Transcriptome analysis revealed that grafting improves the resistance of pepper to Phytophthora capsici by fine-tuning growth-defense tradeoff

Lu HOU; Junliang YIN; Liping WU; Jiahui YAN; Qingyun GUO; Wenrong XIAN

doi:10.15835/nbha50212705

Authors

Lu HOU Qinghai Academy of Agriculture and Forestry Science, Qinghai University/Key Laboratory of Agricultural Integrated Pest Management (CN)
Junliang YIN Hubei Key Laboratory of Waterlogging Disaster and Agricultural Use of Wetland/College of Agriculture, Yangtze University (CN)
Liping WU Qinghai Academy of Agriculture and Forestry Science, Qinghai University/Key Laboratory of Agricultural Integrated Pest Management (CN)
Jiahui YAN Qinghai Academy of Agriculture and Forestry Science, Qinghai University/Key Laboratory of Agricultural Integrated Pest Management (CN)
Qingyun GUO Qinghai Academy of Agriculture and Forestry Science, Qinghai University/Key Laboratory of Agricultural Integrated Pest Management (CN)
Wenrong XIAN Qinghai Academy of Agriculture and Forestry Science, Qinghai University/Key Laboratory of Agricultural Integrated Pest Management (CN)

DOI:

https://doi.org/10.15835/nbha50212705

Keywords:

Capsicum annuum, late blight disease, rootstock, RNA-seq

Abstract

DOI 10.15835/nbha50212705

Grafting has been widely used to defense soil borne diseases and nematodes in vegetables production.

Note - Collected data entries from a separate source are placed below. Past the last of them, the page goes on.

(* ===== verification/Sys.v ===== *)
(** The process and system interfaces the modelled programs share: the C
    library's per-process state (errno, environment, stdio buffers) as a lens
    of the program's state, and the read and write system calls as classes
    with the laws their callers rely on. *)
From S2P Require Import Prelude CLib.
#[local] Open Scope Z_scope.

(** * errno values (Linux) *)

Definition EPERM : Z := 1.
Definition ENOENT : Z := 2.
Definition EINTR : Z := 4.
Definition ENOEXEC : Z := 8.
Definition EBADF : Z := 9.
Definition ECHILD : Z := 10.
Definition EAGAIN : Z := 11.
Definition ENOMEM : Z := 12.
Definition EACCES : Z := 13.
Definition EEXIST : Z := 17.
Definition EINVAL : Z := 22.

(** * The C library's state *)

Inductive stream := Stdout | Stderr.

#[export] Instance stream_eq_dec : EqDecision stream.
Proof. solve_decision. Defined.

(** [lc_pending] is what has been written to [stdout] and not yet flushed;
    [lc_out] is what left the process, in order. [stderr] is unbuffered. *)
Record libc := Libc {
  lc_errno : Z;
  lc_environ : list bytes;
  lc_pending : bytes;
  lc_out : list (stream * bytes)
}.

Definition libc0 : libc := Libc 0 [] [] [].

Class HasLibc (S : Type) := {
  libc_of : S -> libc;
  set_libc : libc -> S -> S;
  libc_of_set : forall l s, libc_of (set_libc l s) = l;
  set_libc_of : forall s, set_libc (libc_of s) s = s;
  set_libc_set : forall l l' s, set_libc l (set_libc l' s) = set_libc l s
}.

#[export, refine] Instance libc_has_libc : HasLibc libc :=
  {| libc_of l := l; set_libc l _ := l |}.
Proof. all: done. Defined.

#[export, refine] Instance pair_has_libc {W} : HasLibc (libc * W) :=
  {| libc_of := fst; set_libc l s := (l, snd s) |}.
Proof. all: by intros; repeat match goal with s : _ * _ |- _ => destruct s end. Defined.

Section libc.
Context {S : Type} `{HasLibc S}.

Definition get_errno : M S Z := gets (fun s => lc_errno (libc_of s)).
Definition set_errno (e : Z) : M S unit :=
  modify (fun s => let l := libc_of s in
    set_libc (Libc e (lc_environ l) (lc_pending l) (lc_out l)) s).

(** printf: [stdout] is buffered. *)
Definition printf (txt : bytes) : M S unit :=
  modify (fun s => let l := libc_of s in
    set_libc (Libc (lc_errno l) (lc_environ l) (lc_pending l ++ txt) (lc_out l)) s).

(** fflush(stdout) *)
Definition fflush_stdout : M S unit :=
  modify (fun s => let l := libc_of s in
    set_libc (Libc (lc_errno l) (lc_environ l) []
                   (if lc_pending l is [] then lc_out l
                    else lc_out l ++ [(Stdout, lc_pending l)])) s).

(** fprintf(stderr, ...) *)
Definition eprintf (txt : bytes) : M S unit :=
  modify (fun s => let l := libc_of s in
    set_libc (Libc (lc_errno l) (lc_environ l) (lc_pending l)
                   (lc_out l ++ [(Stderr, txt)])) s).

(** exit(3) flushes stdio, _exit(2) does not. *)
Definition c_exit {A} (n : Z) : M S A := fflush_stdout;; exit_ n.
Definition c__exit {A} (n : Z) : M S A := exit_ n.

(** getenv(3): the value of the first entry "name=value". *)
Definition env_match (name entry : bytes) : bool :=
  strneq entry name (strlen name) && ceq (char_at entry (strlen name)) "=".
Fixpoint env_lookup (name : bytes) (env : list bytes) : option bytes :=
  match env with
  | [] => None
  | e :: env' => if env_match name e then Some (drop (Datatypes.S (strlen name)) e)
                 else env_lookup name env'
  end.
Definition getenv (name : bytes) : M S (option bytes) :=
  gets (fun s => env_lookup name (lc_environ (libc_of s))).
End libc.

(** * read(2) *)

(** The system call: up to [n] bytes from a descriptor. *)
Class ReadOS (S : Type) := sys_read : Z -> nat -> M S (sysres bytes).

(** What its callers rely on: a read returns a nonempty prefix of what is
    still to come on the descriptor unless that is empty (end of file); a
    failed read consumes nothing; only finitely many reads are interrupted
    by a signal handler. *)
Class ReadSpec (S : Type) `{ReadOS S} := {
  input : S -> Z -> bytes;
  signals : S -> nat;
  read_spec : forall fd n s, (0 < n)%nat ->
    post (fun r s' =>
      match r with
      | SOk bs => (length bs <= n)%nat /\ input s fd = bs ++ input s' fd /\
                  (bs = [] -> input s fd = []) /\ (signals s' <= signals s)%nat
      | SErr e => input s' fd = input s fd /\ (signals s' <= signals s)%nat /\
                  (e = EINTR -> (signals s' < signals s)%nat)
      end) (fun _ _ => False) (sys_read fd n s)
}.

(** * write(2) *)

Class WriteOS (S : Type) := sys_write : Z -> bytes -> M S (sysres nat).

(** A write transfers a prefix of the buffer, and says how long it is. *)
Class WriteSpec (S : Type) `{WriteOS S} := {
  output : S -> Z -> bytes;
  wsignals : S -> nat;
  write_spec : forall fd bs s, bs <> [] ->
    post (fun r s' =>
      match r with
      | SOk k => (k <= length bs)%nat /\ output s' fd = output s fd ++ take k bs /\
                 (wsignals s' <= wsignals s)%nat
      | SErr e => output s' fd = output s fd /\ (wsignals s' <= wsignals s)%nat /\
                  (e = EINTR -> (wsignals s' < wsignals s)%nat)
      end) (fun _ _ => False) (sys_write fd bs s)
}.

(** * A scripted system *)

(** An implementation of both interfaces, used to run the programs: one
    input stream, one output stream, and a script that says for each call
    how many bytes it may transfer or which error it fails with. *)
#[local] Arguments Nat.min : simpl never.

Inductive event := Xfer (n : nat) | Fail (e : Z).

Record script := Script {
  sc_in : bytes;
  sc_out : bytes;
  sc_events : list event
}.

Definition next_event (s : script) : event * script :=
  match sc_events s with
  | [] => (Xfer 1000, s)
  | e :: es => (e, Script (sc_in s) (sc_out s) es)
  end.

#[export] Instance script_read : ReadOS script := fun _ n s =>
  match next_event s with
  | (Xfer k, s') =>
      let m := Nat.min n (Nat.max 1 k) in
      (Done (SOk (take m (sc_in s'))),
       Script (drop m (sc_in s')) (sc_out s') (sc_events s'))
  | (Fail e, s') => (Done (SErr e), s')
  end.

#[export] Instance script_write : WriteOS script := fun _ bs s =>
  match next_event s with
  | (Xfer k, s') =>
      let m := Nat.min k (length bs) in
      (Done (SOk m), Script (sc_in s') (sc_out s' ++ take m bs) (sc_events s'))
  | (Fail e, s') => (Done (SErr e), s')
  end.

#[export, refine] Instance script_read_spec : ReadSpec script :=
  {| input s _ := sc_in s; signals s := length (sc_events s) |}.
Proof.
  intros fd n [inp out evs] Hn. unfold sys_read, script_read, next_event. simpl.
  destruct evs as [|[k|e] evs]; simpl.
  - rewrite take_drop. split_and!; [rewrite length_take; lia|done| |lia].
    intros H. destruct inp; [done|]. destruct (n `min` 1000)%nat eqn:Hm; [lia|done].
  - rewrite take_drop. split_and!; [rewrite length_take; lia|done| |lia].
    intros H. destruct inp; [done|]. destruct (n `min` (1 `max` k))%nat eqn:Hm; [lia|done].
  - split_and!; [done|lia|lia].
Defined.

#[export, refine] Instance script_write_spec : WriteSpec script :=
  {| output s _ := sc_out s; wsignals s := length (sc_events s) |}.
Proof.
  intros fd bs [inp out evs] Hbs. unfold sys_write, script_write, next_event. simpl.
  destruct evs as [|[k|e] evs]; simpl; split_and!; (done || lia).
Defined.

However, the underlying mechanism of grafting-improved disease resistance is largely unknown. In this study, grafting cv. ‘Ledu’ scion to cv. ‘Jingxin No. 5’ rootstocks improved the resistance of pepper to Phytophthora capsici. To gain insights into the regulatory networks related to grafting, we performed transcriptome analysis of grafting and control pepper plants with or without P. capsici inoculation. RNA-seq analysis revealed that P. capsici infection largely re-programmed the pepper transcriptome and differentially expressed genes (DEGs) functionally annotated to metabolism processes including photosynthesis, response to stimulus, enzyme activity, and transcription were significantly enriched. Furthermore, the expression levels of most DEGs induced by P. capsici infection, such as genes functionally related to plant hormone signal transduction, plant-pathogen interaction, photosynthesis, reactive oxygen species, tend to recover to the control levels in grafting pepper plants, which help pepper maintain moderate plant defense response and considerable accumulation level of assimilation product, therefore fine-turning the dynamic balance between pepper growth-defense tradeoffs. Taken together, our results suggest the dynamic transcriptional programming in grafting pepper that underpin P. capsici disease and providing insight that the fine-tuning balance between growth and defense of grafting pepper.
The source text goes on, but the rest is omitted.